The third strategy is de-risking by withdrawal in line with the findings from other research.Footnote 62 Withdrawal is a strategy used by companies when the cost of compliance is too high compared to the potential profit, or if the cost of compliance is too high for the size of the firm. It is important to note that the cost of compliance includes not only the legal costs, but also potential reputational damage resulting from carrying out perfectly legal deals done in countries that had been criticised for dubious practices. As one of the participants put it, ‘there's zero risk appetite’ among the private companies.Footnote 63 The likelihood of de-risking is therefore proportional to the risk related to a particular jurisdiction and to the size of the company. One of our interviewees told us about a Dutch cargo company that withdrew completely from a fairly lucrative market because while they were unable to ascertain which goods should not be transported to the given jurisdiction, they could not get a guarantee from the regulators that their program would be compliant (Interview E). Another interviewee mentioned that a bank stopped providing his company with services for the business in a country where EU targeted sanctions are in place, which the interviewee attributed to the small size of the interviewee's company (Interview B).

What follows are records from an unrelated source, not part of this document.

Lemma message_bytes_consistent hb pb :
  Z.of_nat (12 + length hb + length pb + 4) < 2 ^ 32 ->
  let msg := message_bytes hb pb in
  let total := length msg in
  total = (12 + length hb + length pb + 4)%nat /\
  readUIntBE (firstn 4 msg) = Z.of_nat total /\
  readUIntBE (firstn 4 (skipn 8 msg)) = Crc.crc32 (firstn 8 msg) /\
  readUIntBE (skipn (total - 4) msg) = Crc.crc32 (firstn (total - 4) msg).
Proof.
  intros Hlt. cbv zeta.
  assert (Ht : length (message_bytes hb pb) = (12 + length hb + length pb + 4)%nat).
  { unfold message_bytes.
    rewrite length_app, length_message_body, length_be_bytes. reflexivity. }
  rewrite Ht. split; [reflexivity|].
  pose proof (length_message_body hb pb) as Lb.
  unfold message_bytes, message_body in *.
  pose proof crc32_fits as crc32_fits. revert crc32_fits Lb.
  generalize Crc.crc32. intros crc32 crc32_fits Lb.
  remember (Z.of_nat (12 + length hb + length pb + 4)) as t eqn:Et.
  remember (be_bytes 4 t) as p1 eqn:E1.
  remember (be_bytes 4 (Z.of_nat (length hb))) as p2 eqn:E2.
  remember (be_bytes 4 (crc32 (p1 ++ p2))) as p3 eqn:E3.
  assert (L1 : length p1 = 4%nat) by (subst p1; apply length_be_bytes).
  assert (L2 : length p2 = 4%nat) by (subst p2; apply length_be_bytes).
  assert (L3 : length p3 = 4%nat) by (subst p3; apply length_be_bytes).
  assert (L12 : length (p1 ++ p2) = 8%nat) by (rewrite length_app; lia).
  remember ((p1 ++ p2) ++ p3 ++ hb ++ pb) as body eqn:Eb.
  split; [|split].
  - rewrite Eb, <- !app_assoc, take_app_length' by (symmetry; exact L1).
    subst p1. apply readUIntBE_be_bytes.
    change (256 ^ Z.of_nat 4) with (2 ^ 32). subst t. lia.
  - rewrite Eb, <- (app_assoc (p1 ++ p2)).
    rewrite (drop_app_length' (p1 ++ p2) _ 8) by (symmetry; exact L12).
    rewrite (take_app_length' (p1 ++ p2) _ 8) by (symmetry; exact L12).
    rewrite <- (app_assoc p3).
    rewrite (take_app_length' p3 _ 4) by (symmetry; exact L3).
    subst p3. apply readUIntBE_be_bytes, crc32_fits.
  - replace (12 + length hb + length pb + 4 - 4)%nat with (length body) by lia.
    rewrite drop_app_length, take_app_length.
    apply readUIntBE_be_bytes, crc32_fits.
Qed.

(** The encoder returns whenever the event type fits a header value and
    the message length fits 32 bits. *)
Lemma encodeEventStreamMessage_defined eventType payload :
  Z.of_nat (String.length eventType) <= 65535 ->
  Z.of_nat (String.length (stringify payload)) < 2 ^ 31 ->
  is_ok (encodeEventStreamMessage eventType payload) = true.
Proof.
  intros He Hp. unfold encodeEventStreamMessage.
  pose proof crc32_fits as crc32_fits. revert crc32_fits.
  generalize Crc.crc32. intros crc32 crc32_fits.
  rewrite !encodeStringHeader_ok by (cbn [String.length]; lia).
  cbn [mbind result_bind]. unfold writeUInt32BE.
  set (hb := header_bytes _ eventType ++ _).
  set (pb := Buffer_from (stringify payload)).
  assert (Lh : Z.of_nat (length hb) <= 65700).
  { subst hb. rewrite !length_app, !length_header_bytes.
    cbn [String.length]. lia. }
  assert (Lp : Z.of_nat (length pb) < 2 ^ 31).
  { subst pb. rewrite length_Buffer_from. exact Hp. }
  rewrite message_alloc.
  rewrite writeUIntBE_app_ok;
    [|reflexivity|apply length_alloc|change (256 ^ Z.of_nat 4) with (2 ^ 32); lia].
  cbn [mbind result_bind app].
  set (p1 := be_bytes 4 _).
  assert (L1 : length p1 = 4%nat) by apply length_be_bytes.
  rewrite writeUIntBE_app_ok;
    [|exact L1|apply length_alloc|change (256 ^ Z.of_nat 4) with (2 ^ 32); lia].
  cbn [mbind result_bind].
  set (p2 := be_bytes 4 (Z.of_nat (length hb))).
  assert (L2 : length p2 = 4%nat) by apply length_be_bytes.
  rewrite (app_assoc p1 p2).
  assert (L12 : length (p1 ++ p2) = 8%nat) by (rewrite length_app; lia).
  rewrite writeUIntBE_app_ok;
    [|exact L12|apply length_alloc|apply crc32_fits].
  cbn [mbind result_bind].
  set (p3 := be_bytes 4 _).
  assert (L3 : length p3 = 4%nat) by apply length_be_bytes.
  rewrite (app_assoc (p1 ++ p2) p3).
  rewrite copy_app by (rewrite ?length_alloc, ?length_app; lia).
  rewrite (app_assoc ((p1 ++ p2) ++ p3) hb).
  rewrite copy_app by (rewrite ?length_alloc, ?length_app; lia).
  rewrite (app_assoc (((p1 ++ p2) ++ p3) ++ hb) pb).
  rewrite writeUIntBE_app_ok;
    [reflexivity|rewrite !length_app; lia|apply length_alloc|apply crc32_fits].
Qed.

End CodecFacts.

(** C1.  Every message that [encodeEventStreamMessage] produces is
    self-consistent: its first four bytes are the big-endian total length
    of the message, that length is 12 + the length of the three encoded
    headers + the length of the UTF-8 JSON payload + 4, bytes 9 to 12 are
    the CRC32 of the first eight bytes, and the last four bytes are the
    CRC32 of all the bytes before them. *)
Theorem encode_message_self_consistent
    (eventType : string) (payload : Json.json) (msg : Codec.Buffer) :
  Codec.encodeEventStreamMessage eventType payload = Ok msg ->
  exists h1 h2 h3 : Codec.Buffer,
    Codec.encodeStringHeader ":event-type" eventType = Ok h1 /\
    Codec.encodeStringHeader ":content-type" "application/json" = Ok h2 /\
    Codec.encodeStringHeader ":message-type" "event" = Ok h3 /\
    length msg =
      (12 + (length h1 + length h2 + length h3) +
       length (Codec.Buffer_from (Json.stringify payload)) + 4)%nat /\
    Codec.readUIntBE (firstn 4 msg) = Z.of_nat (length msg) /\
    Codec.readUIntBE (firstn 4 (skipn 8 msg)) = Crc.crc32 (firstn 8 msg) /\
    Codec.readUIntBE (skipn (length msg - 4) msg) =
      Crc.crc32 (firstn (length msg - 4) msg).
Proof.
  intros H.
  apply encodeEventStreamMessage_inv in H
    as (h1 & h2 & h3 & E1 & E2 & E3 & -> & Hlt).
  exists h1, h2, h3. repeat (split; [assumption|]).
  set (hb := h1 ++ h2 ++ h3) in *.
  set (pb := Codec.Buffer_from (Json.stringify payload)) in *.
  assert (Hl : length (message_bytes hb pb) = (12 + length hb + length pb + 4)%nat).
  { unfold message_bytes.
    rewrite length_app, length_message_body, length_be_bytes. reflexivity. }
  destruct (message_bytes_consistent hb pb) as (T & A & B & C).
  { rewrite <- Hl. exact Hlt. }
  cbv zeta in *. repeat split; try assumption.
  rewrite T. subst hb. rewrite !length_app. lia.
Qed.

Lemma encode_message_self_consistent_witness :
  Codec.encodeEventStreamMessage "assistantResponseEvent"
    (Json.JObj [("content"%string, Json.JStr "Hi")]) = Ok sample_frame /\
  exists h1 h2 h3 : Codec.Buffer,
    Codec.encodeStringHeader ":event-type" "assistantResponseEvent" = Ok h1 /\
    Codec.encodeStringHeader ":content-type" "application/json" = Ok h2 /\
    Codec.encodeStringHeader ":message-type" "event" = Ok h3 /\
    length sample_frame =
      (12 + (length h1 + length h2 + length h3) +
       length (Codec.Buffer_from
                 (Json.stringify (Json.JObj [("content"%string, Json.JStr "Hi")]))) + 4)%nat /\
    Codec.readUIntBE (firstn 4 sample_frame) = Z.of_nat (length sample_frame) /\
    Codec.readUIntBE (firstn 4 (skipn 8 sample_frame)) =
      Crc.crc32 (firstn 8 sample_frame) /\
    Codec.readUIntBE (skipn (length sample_frame - 4) sample_frame) =
      Crc.crc32 (firstn (length sample_frame - 4) sample_frame).
Proof.
  split; [vm_compute; reflexivity|].
  apply (encode_message_self_consistent "assistantResponseEvent"
           (Json.JObj [("content"%string, Json.JStr "Hi")]) sample_frame).
  vm_compute. reflexivity.
Defined.

Section TranslatorFacts.
Import Json Translator.

Lemma history_entry_turn t : history_entry (turn_json t) = Ok (implied_message t).
Proof.
  destruct t as [c|c]; cbn.
  - reflexivity.
  - destruct (String.eqb c ""); reflexivity.
Qed.

Lemma history_loop_turns history acc :
  history_loop (List.map turn_json history) acc =
  Ok (acc ++ implied_messages history).
Proof.
  revert acc. induction history as [|t h IH]; intros acc.
  - cbn. rewrite app_nil_r. reflexivity.
  - cbn [List.map history_loop]. rewrite history_entry_turn.
    cbn [mbind result_bind]. rewrite IH.
    unfold implied_messages. cbn [List.map List.concat].
    rewrite app_assoc. reflexivity.
Qed.

Lemma kiroToAnthropic_host_request history current modelId :
  current <> EmptyString ->
  kiroToAnthropic (host_request history current modelId) =
  Ok {| req_model := mapModelId (Some (JStr modelId));
        messages := implied_messages history ++
                    [Message user (TextBlock (JStr current))];
        max_tokens := 8192;
        stream := true |}.
Proof.
  intros Hc. unfold kiroToAnthropic, host_request.
  cbn [get_opt prop assoc String.eqb Ascii.eqb Bool.eqb truthy_opt truthy get
       mbind result_bind iterate].
  rewrite history_loop_turns. cbn [mbind result_bind app truthy].
  destruct (String.eqb_spec current ""); [contradiction|]. reflexivity.
Qed.
Lemma parse_loop_total (fuel k : nat) :
  forall (statements : list Stmt) (p : Parser),
    cursor_ok p -> (remaining p < k)%nat -> (length (tokens p) < fuel)%nat ->
    exists statements' p',
      parse_loop k fuel statements p = Some (statements', p')
      /\ cursor_ok p' /\ later p p' /\ isAtEnd p' = true.
Proof.
  induction k as [|k IH]; intros statements p Hok Hrem Hfuel; [lia|].
  cbn [parse_loop]. destruct (isAtEnd p) eqn:He.
  - exists statements, p. repeat split; auto; try apply Hok; apply later_refl.
  - destruct (declaration_top_safe fuel (remaining p) ltac:(unfold remaining; lia)
                p Hok (Nat.le_refl _))
      as (res & p1 & Hr & Hok1 & Hl1 & Hw).
    rewrite Hr. destruct res as [s|e].
    + specialize (Hw eq_refl).
      destruct (IH (statements ++ [s])%list p1) as (ss & p' & Hp & Hok' & Hl' & He');
        [side|side|side|].
      exists ss, p'. repeat split; auto; try apply Hok'.
      all: apply (later_trans _ p1 _ Hl1 Hl').
    + destruct (synchronize_spec fuel p1) as
        (p2 & Hs & Hok2 & Hl2 & Hd2 & Hsp & Hadv & _); [side|side|].
      rewrite Hs.
      assert (Hlt : (current p < current p2)%nat).
      { destruct (isAtEnd p1) eqn:He1.
        - destruct (decide (current p1 = current p)) as [Heq|Hne]; [|side].
          rewrite (isAtEnd_same p p1) in He1; [congruence|apply Hl1|auto].
        - pose proof (advance_stepped p1 Hok1 He1). side. }
      destruct (IH statements p2) as (ss & p' & Hp & Hok' & Hl' & He');
        [side|side|side|].
      exists ss, p'. repeat split; auto; try apply Hok'.
      all: apply (later_trans _ p2 _ (later_trans _ p1 _ Hl1 Hl2) Hl').
Qed.
(** The keys in order, for fuels that are distinct and new. *)
Lemma items_from_keys fuels d d' :
  items_from entry fuels d = Ok d' ->
  NoDup fuels ->
  (forall fuel, fuel ∈ fuels -> fuel ∉ d.*1) ->
  d'.*1 = d.*1 ++
    List.filter (fun fuel => match entry fuel with
                             | Ok (Some _) => true
                             | _ => false
                             end) fuels.
Proof.
  revert d. induction fuels as [|fuel rest IH]; intros d; simpl.
  - intros [= <-] _ _. by rewrite app_nil_r.
  - intros Hrun Hnd Hnew. apply NoDup_cons in Hnd as [Hfresh Hnd].
    destruct (entry fuel) as [[t|]|e]; [| |discriminate].
    + rewrite (IH _ Hrun Hnd).
      * rewrite setitem_keys_new by (apply Hnew; left).
        rewrite fmap_app. simpl. by rewrite <- app_assoc.
      * intros f Hf. rewrite setitem_keys_new by (apply Hnew; left).
        rewrite fmap_app. simpl. intros [Hin|Hin]%elem_of_app.
        -- by apply (Hnew f); [right|].
        -- apply list_elem_of_singleton in Hin as ->. done.
    + apply (IH _ Hrun Hnd). intros f Hf. apply Hnew. by right.
Qed.

End ItemsFrom.

Lemma create_ordered_run (tif tff fif : frame) w :
  fst (create_range_vs_fuel_ratio_dfs_ordered tif tff fif w)
  = match df_loc (heap w tif) "Max Gross Vehicle Weight (kg)" "Value" with
    | Raise e => Raise e
    | Ok max_gvw =>
    match df_loc (heap w tif) "Dry Van Volume (m^3)" "Value" with
    | Raise e => Raise e
    | Ok dry_van_volume =>
        items_from
          (fuel_table (heap w tff) (heap w fif) max_gvw dry_van_volume
             (py_range 100 1001 100))
          (index (heap w fif)) []
    end end /\
  snd (create_range_vs_fuel_ratio_dfs_ordered tif tff fif w)
  = snd (create_range_vs_fuel_ratio_dfs tif tff fif w).
Proof.
  unfold create_range_vs_fuel_ratio_dfs_ordered,
    create_range_vs_fuel_ratio_dfs, bind, loc, lift, get_index.
  destruct (df_loc (heap w tif) "Max Gross Vehicle Weight (kg)" "Value");
    [|done].
  destruct (df_loc (heap w tif) "Dry Van Volume (m^3)" "Value"); [|done].
  apply for_each_ordered_run.
Qed.

(** The mapping is the content of the ordered dictionary. *)
Lemma create_ordered_content (tif tff fif : frame) w :
  fst (create_range_vs_fuel_ratio_dfs tif tff fif w)
  = match fst (create_range_vs_fuel_ratio_dfs_ordered tif tff fif w) with
    | Ok d => Ok (list_to_map d)
    | Raise e => Raise e
    end.
Proof.
  destruct (create_run tif tff fif w) as [_ ->].
  destruct (create_ordered_run tif tff fif w) as [-> _].
  unfold tables_of.
  destruct (df_loc (heap w tif) "Max Gross Vehicle Weight (kg)" "Value");
    [|done].
  destruct (df_loc (heap w tif) "Dry Van Volume (m^3)" "Value"); [|done].
  apply (items_from_map _ _ []).
Qed.
(** * cpd: the registration runner and the nonrigid transform

    A shallow embedding of [include/cpd/runner.hpp] (the [Runner] template,
    its fluent setters and [Runner::run]) and of the nonrigid transform
    ([Nonrigid::init], [modify_probabilities], [compute], [denormalize]).

    Doubles are IEEE binary64 values ([PrimFloat.float]); [size_t] is an [N]
    below [2^64] with its wrap-around written out.  Eigen, spdlog and the
    parts of cpd that the two sources only call (normalize, default_sigma2,
    affinity, the comparers) are interfaces whose operations are parameters
    of the development. *)

From Stdlib Require Import ZArith NArith List Bool Lia Floats.
From Stdlib Require Uint63.
Import ListNotations.

Set Implicit Arguments.
Set Warnings "-inexact-float".

(** ** Scalars *)

Definition double := float.

(** [std::numeric_limits<double>::epsilon()], that is 2^-52. *)
Definition epsilon : double := 0x1p-52%float.

(** [a > b] on doubles: false as soon as one side is NaN. *)
Definition gtb (a b : double) : bool := PrimFloat.ltb b a.

Definition size_t := N.
Definition SIZE_WIDTH : N := 64.
Definition size_t_wf (n : size_t) : Prop := (n < 2 ^ SIZE_WIDTH)%N.

(** [++iter] on a [size_t]. *)
Definition size_t_incr (n : size_t) : size_t := ((n + 1) mod 2 ^ SIZE_WIDTH)%N.

(** Conversion of an Eigen index (non-negative, below 2^63) to [double]. *)
Definition double_of_index (n : N) : double :=
  PrimFloat.of_uint63 (Uint63.of_Z (Z.of_N n)).
(** [Math.round]: the nearest integer, ties towards +Infinity; -0 when the
    result is zero and the argument is negative. *)
Definition Math_round (x : float) : float :=
  match Prim2SF x with
  | S754_finite s m e =>
    let n := if 0 <=? e then (if s then Zneg m else Zpos m) * 2 ^ e
             else ((if s then Zneg m else Zpos m) * 2 + 2 ^ (- e))
                    / 2 ^ (1 - e) in
    if n =? 0 then (if s then neg_zero else zero) else of_int n
  | _ => x
  end.

(** The value of a floating-point datum in units of 2^-1074, with the
    infinities beyond every finite value. *)
Definition huge : Z := 2 ^ 2100.

Definition ordZ (x : spec_float) : Z :=
  match x with
  | S754_zero _ => 0
  | S754_nan => 0
  | S754_infinity s => if s then - huge else huge
  | S754_finite s m e =>
    if s then - (Zpos m * 2 ^ (e + 1074)) else Zpos m * 2 ^ (e + 1074)
  end.

Definition is_num (x : spec_float) : Prop := x <> S754_nan.

Definition num_value (x : float) : Z := ordZ (Prim2SF x).

(** A Number that is not NaN. *)
Definition number (x : float) : Prop := is_nan x = false.

(** A finite Number in the range [1, 2^53). *)
Definition at_least_one (c : float) : bool :=
  match Prim2SF c with
  | S754_finite false mc ec =>
    (-52 <=? ec) && (ec <=? 0) && (2 ^ (- ec) <=? Zpos mc)
  | _ => false
  end.

(** Digit values of the longest prefix of decimal digits, and the rest. *)
Fixpoint take_digits (s : jsstring) : list N * jsstring :=
  match s with
  | c :: s' =>
    if ((48 <=? c) && (c <=? 57))%N
    then let (ds, r) := take_digits s' in ((c - 48)%N :: ds, r)
    else ([], s)
  | [] => ([], [])
  end.

Definition digits_value (ds : list N) : N :=
  fold_left (fun acc d => (acc * 10 + d)%N) ds 0%N.

(** An optional sign: [true] for '-'. *)
Definition take_sign (s : jsstring) : bool * jsstring :=
  match s with
  | 43%N :: s' => (false, s')
  | 45%N :: s' => (true, s')
  | _ => (false, s)
  end.

(** The value of an ExponentPart at the head of [s], 0 when there is none. *)
Definition take_exponent (s : jsstring) : Z :=
  match s with
  | c :: s' =>
    if ((c =? 101) || (c =? 69))%N then
      let (neg, s'') := take_sign s' in
      match take_digits s'' with
      | ([], _) => 0
      | (ds, _) => let v := Z.of_N (digits_value ds) in if neg then - v else v
      end
    else 0
  | [] => 0
  end.

(** [parseFloat(s)]: leading white space is skipped and the longest prefix
    that is a StrDecimalLiteral is converted; NaN when there is none. *)
Definition parseFloat (s : jsstring) : float :=
  let (neg, s1) := take_sign (trim_start s) in
  if starts_with (lit "Infinity") s1
  then (if neg then neg_infinity else infinity)
  else
    let (ip, s2) := take_digits s1 in
    let (fp, s3) :=
      match s2 with
      | 46%N :: s2' => take_digits s2'
      | _ => ([], s2)
      end in
    match ip, fp with
    | [], [] => nan
    | _, _ =>
      of_decimal neg (digits_value (ip ++ fp))
        (take_exponent s3 - Z.of_nat (List.length fp))
    end.

(** [parseInt(s, 10)]. *)
Definition parseInt10 (s : jsstring) : float :=
  let (neg, s1) := take_sign (trim_start s) in
  match take_digits s1 with
  | ([], _) => nan
  | (ds, _) => of_decimal neg (digits_value ds) 0
  end.

(** [Number::toString] of a finite [x] whose exact value is the integer
    [v >= 10^21]: the shortest decimal [s * 10^(n-k)], [s] of [k] digits,
    that converts back to [x]; among the candidates of that length the one
    nearest to [v], the even one on a tie. *)
Definition dec_len (v : Z) : Z := Z.of_nat (List.length (digits (Z.to_N v))).

Definition repr_at (x : float) (v k : Z) : list (Z * Z) :=
  filter (fun sn : Z * Z =>
            Is_true ((10 ^ (k - 1) <=? sn.1) && (sn.1 <? 10 ^ k)
                     && (of_int (sn.1 * 10 ^ (sn.2 - k)) =? x)%float))
    (flat_map (fun n => let s0 := v / 10 ^ (n - k) in [(s0, n); (s0 + 1, n)])
       [dec_len v; dec_len v + 1]).

Definition closer (v k : Z) (a b : Z * Z) : Z * Z :=
  let da := Z.abs (a.1 * 10 ^ (a.2 - k) - v) in
  let db := Z.abs (b.1 * 10 ^ (b.2 - k) - v) in
  if da <? db then a else if db <? da then b
  else if Z.even a.1 then a else b.

Fixpoint shortest (fuel : nat) (x : float) (v k : Z) : Z * Z :=
  match repr_at x v k with
  | c :: cs => fold_left (closer v k) cs c
  | [] =>
    match fuel with
    | O => (v, dec_len v)
    | S f => shortest f x v (k + 1)
    end
  end.

Definition toString_large (x : float) (v : Z) : jsstring :=
  let (s, n) := shortest 16 x v 1 in
  match digits (Z.to_N s) with
  | [] => []
  | [d] => d :: lit "e+" ++ digits (Z.to_N (n - 1))
  | d :: ds => d :: 46%N :: ds ++ lit "e+" ++ digits (Z.to_N (n - 1))
  end.
(** * Drone photo plans: camera geometry and the lawn-mower grid

    A shallow embedding of [src/data_model.py], [src/camera_utils.py],
    [src/plan_computation.py] and [src/visualization.py].

    Numbers.  The Python code computes on [float] and numpy [float64], that
    is on binary64 numbers, and on Python integers.  The code is embedded
    twice.

    - [Module binary64] follows the interpreter: floats are Stdlib's
      primitive binary64 numbers, every operation rounds as IEEE 754
      prescribes, the fields annotated [int] are integers, and an exception
      ([ZeroDivisionError], [OverflowError], [ValueError], [IndexError]) is
      a value of the result type.  Everything stated about the numbers a
      returned plan contains (how many waypoints, which spacing, which
      coordinates) is proved of this embedding, in [Module planner64].

    - The top-level definitions read a float as the rational it denotes and
      compute exactly, over [Q]; Python's [==], [<], [<=] are [Qeq], [Qlt],
      [Qle], and a computation that divides by zero answers [None].  They
      serve the properties that do not rest on an exact identity of
      rational arithmetic: the shape of the returned list, constant fields,
      order and distinctness of the positions, products with zero.
      [binary64_rounding] shows the kind of identity that is not carried
      over: [n * (d / n) = d].

    Partiality.  A Python division of two Python numbers by zero raises
    [ZeroDivisionError]; with a numpy operand it yields [inf] or [nan] and
    the computation carries on.  The binary64 embedding distinguishes the
    two; the exact embedding has no value for either and answers [None]. *)

From Stdlib Require Import String ZArith QArith Qround Qminmax Qfield List Lia Lqa.
From Stdlib Require Import Floats.
From Stdlib Require Uint63.
Import ListNotations.
(** A term made of word characters and spaces only: for the engine it
    has no character with a special meaning. *)
Definition isPlainChar (c : ascii) : bool :=
  JsString.isWordChar c || Ascii.eqb c " ".

Definition plainTerm (term : string) : Prop :=
  Forall (fun c => isPlainChar c = true) (JsString.chars term).

(** The characters of [term] stand in [text] from position [i] on, case
    being ignored. *)
Fixpoint standsAt (term text : list ascii) (i : nat) : bool :=
  match term with
  | [] => true
  | c :: term' =>
      match text !! i with
      | Some d => Ascii.eqb (Regex.canon c) (Regex.canon d) && standsAt term' text (S i)
      | None => false
      end
  end.

(** [term] stands at [i] as a whole word or phrase: there is a word
    boundary where it starts and another where it ends. *)
Definition wholeWordAt (term text : list ascii) (i : nat) : bool :=
  Regex.isBoundary text i && standsAt term text i &&
  Regex.isBoundary text (i + length term).

(** The first of the positions [i, ..., i + n] that satisfies [p]. *)
Fixpoint firstPosition (p : nat -> bool) (n i : nat) : ExecResult :=
  if p i then RxMatch i
  else match n with
       | O => RxNull
       | S n' => firstPosition p n' (S i)
       end.

(** The expression the literal branch builds for a plain term. *)
Definition literalRegex (term : list ascii) : Regex.regex :=
  Regex.Seq Regex.WordB
    (foldr (fun c r => Regex.Seq (Regex.Chr c) r) (Regex.Seq Regex.WordB Regex.Empty) term).

(** A literal rule whose term has a character that the engine reads as
    an operator, and a world whose cache holds it. *)
Definition alternationRule : IModerationKeyword := keyword "stress|anxiety" MEDIUM FLAG.

Definition cachedWorld (ks : list IModerationKeyword) : World :=
  setCache ks (Some 0) (withKeywords ks emptyWorld).

(** The pattern and the flags [scanText] hands to the engine for a
    keyword, and the rule sets whose expressions are all within the
    modelled fragment for a text. *)
Definition patternOf (k : IModerationKeyword) : string :=
  if isRegex k then word k else "\b" +:+ word k +:+ "\b".

Definition flagsOf (k : IModerationKeyword) : string :=
  if isRegex k then "gi" else "i".

Definition modelled (ks : list IModerationKeyword) (normalizedText : string) : bool :=
  forallb (fun k => match Regex.exec (patternOf k) (flagsOf k) normalizedText with
                    | Some _ => true
                    | None => false
                    end) ks.

(** What [scanText] returns for a text that is not blank, given the
    rules it loaded. *)
Definition scanResultWith `{engine : RegExpEngine} (ks : list IModerationKeyword)
    (text : string) : ScanResult :=
  let st := scanKeywords (normalizeText text) ks in
  {| r_severity := highestSeverity st;
     matches := sortMatches (s_matches st);
     severityScore := highestScore st |}.
(** * The user resource of the go-jira client (user.go)

    A shallow embedding of [UserService] and of the JSON mapping that the
    struct tags of [User] and [UserGroup] select in encoding/json.

    Go strings are byte strings and are modelled by [string] (a list of
    8-bit characters).  String fields are taken to hold valid UTF-8 text,
    which encoding/json carries through unchanged.  A Go [int] is modelled
    by [Z]; a Go pointer by [option] ([None] is the nil pointer); a pair
    of results [(x, err)] by a pair whose second component is an
    [option error] ([None] is the nil error). *)

From Stdlib Require Import String Ascii List ZArith Bool Lia DecimalString.
From Stdlib Require Import DecimalPos DecimalZ.
Import ListNotations.
Open Scope string_scope.
Set Warnings "-register-all".

(** ** JSON documents *)

(** A parsed JSON document.  An object keeps its members in document
    order, duplicates included: encoding/json stores them one after the
    other.  A number keeps its literal. *)
Inductive JSON : Type :=
| JNull
| JBool (b : bool)
| JNumber (literal : string)
| JString (s : string)
| JArray (elements : list JSON)
| JObject (members : list (string * JSON)).

Definition member : Type := (string * JSON)%type.

(** The name encoding/json gives a JSON value in an UnmarshalTypeError. *)
Definition kindName (j : JSON) : string :=
  match j with
  | JNull => "null"
  | JBool _ => "bool"
  | JNumber _ => "number"
  | JString _ => "string"
  | JArray _ => "array"
  | JObject _ => "object"
  end.

(** Every key of a document, at any depth. *)
Fixpoint allKeys (j : JSON) : list string :=
  match j with
  | JArray l => flat_map allKeys l
  | JObject ms =>
      (fix members (ms : list member) : list string :=
         match ms with
         | [] => []
         | (k, v) :: rest => k :: allKeys v ++ members rest
         end) ms
  | _ => []
  end.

De-risking by for-profit actors might have consequences for other actors too, as it makes it often impossible to conduct even legitimate business in such countries. For example, difficulties exist in supplying humanitarian goods, even though these are not on any of the export control or sanctions lists. Banks are highly reluctant to authorise transactions to problematic jurisdictions. While for private companies, this is an economic problem, for humanitarian organisations and NGOs this poses a much more fundamental threat. Humanitarian organisations often feel that overcompliance is unconscionable (because it would mean denying aid to those who need it most), but they lack the resources for proper compliance (and often do not understand how someone would want to hinder them in the first place). Compliance also sometimes goes against the spirit of their action (for example, they are reluctant to share the list of beneficiaries in order to protect their field staff).

The elephant in the room is, however, the role of US authorities in enforcing US regulations on all for-profit actors. Dutch actors are very exposed to either the use of US dollars or to financial institutions that use dollars on a regular basis. This means, in practice, that Dutch companies could incur financial consequences even if they themselves do not use US dollars to carry out any transactions because it would be financial institutions working with them that would act in compliance with US laws. While for-profit firms talk to Dutch and EU authorities whenever necessary, the real concern comes from the oversight exercised by the Office of Foreign Assets Control.


The central contribution of this research is to directly engage with the role of private actors in the implementation of international sanctions. The study on the implementation of sanctions by Dutch firms enables us to contribute to a number of debates that are relevant to international relations, not only those highlighted above – that is, the reasons that explain why states rely on non-state actors to deliver public goods and the agency of non-state actors in public policy decision-making – but also at large, such as the nature of the international system and the concept of security.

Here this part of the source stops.